▶ Supplied information:

(** [None]: an ambiguous option, which is a usage error. *)
Fixpoint classify (args : list string) : option (list tok) :=
  match args with
  | [] => Some []
  | arg :: rest =>
      if String.eqb arg "--" then Some (DashDash :: map A rest)
      else
        match parse_optional arg with
        | Ambiguous => None
        | Positional => option_map (cons (A arg)) (classify rest)
        | Optional a o e => option_map (cons (O a o e)) (classify rest)
        end
  end.

(** *** Consuming the command line *)

(** The namespace while the command line is read.  A required
    destination is [None] until its option is met; the others start
    from their [default] (lines 140-174). *)
Record partial := mkPartial {
  p_base_model : option (attribute string);
  p_finetuned : option (attribute string);
  p_reference_audio : option (attribute string);
  p_text : option (attribute string);
  p_output : option (attribute string);
  p_language : attribute string;
  p_temperature : attribute float;
  p_repetition_penalty : attribute float;
  p_top_k : attribute Z;
  p_top_p : attribute float;
  p_device : attribute string;
  p_extras : list string                        (* unrecognized arguments *)
}.

Definition defaults : partial :=
  {| p_base_model := None;
     p_finetuned := None;
     p_reference_audio := None;
     p_text := None;
     p_output := None;
     p_language := "cs";
     p_temperature := 0.75%float;
     p_repetition_penalty := 3.0%float;
     p_top_k := 50;
     p_top_p := 0.85%float;
     p_device := "cpu";
     p_extras := [] |}.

▶ Directions:
After locating the line containing "p_repetition_penalty := 3.0%float;", write out that line and all remaining lines of the records exactly, with nothing added.

▶ Output for this exercise:
     p_repetition_penalty := 3.0%float;
     p_top_k := 50;
     p_top_p := 0.85%float;
     p_device := "cpu";
     p_extras := [] |}.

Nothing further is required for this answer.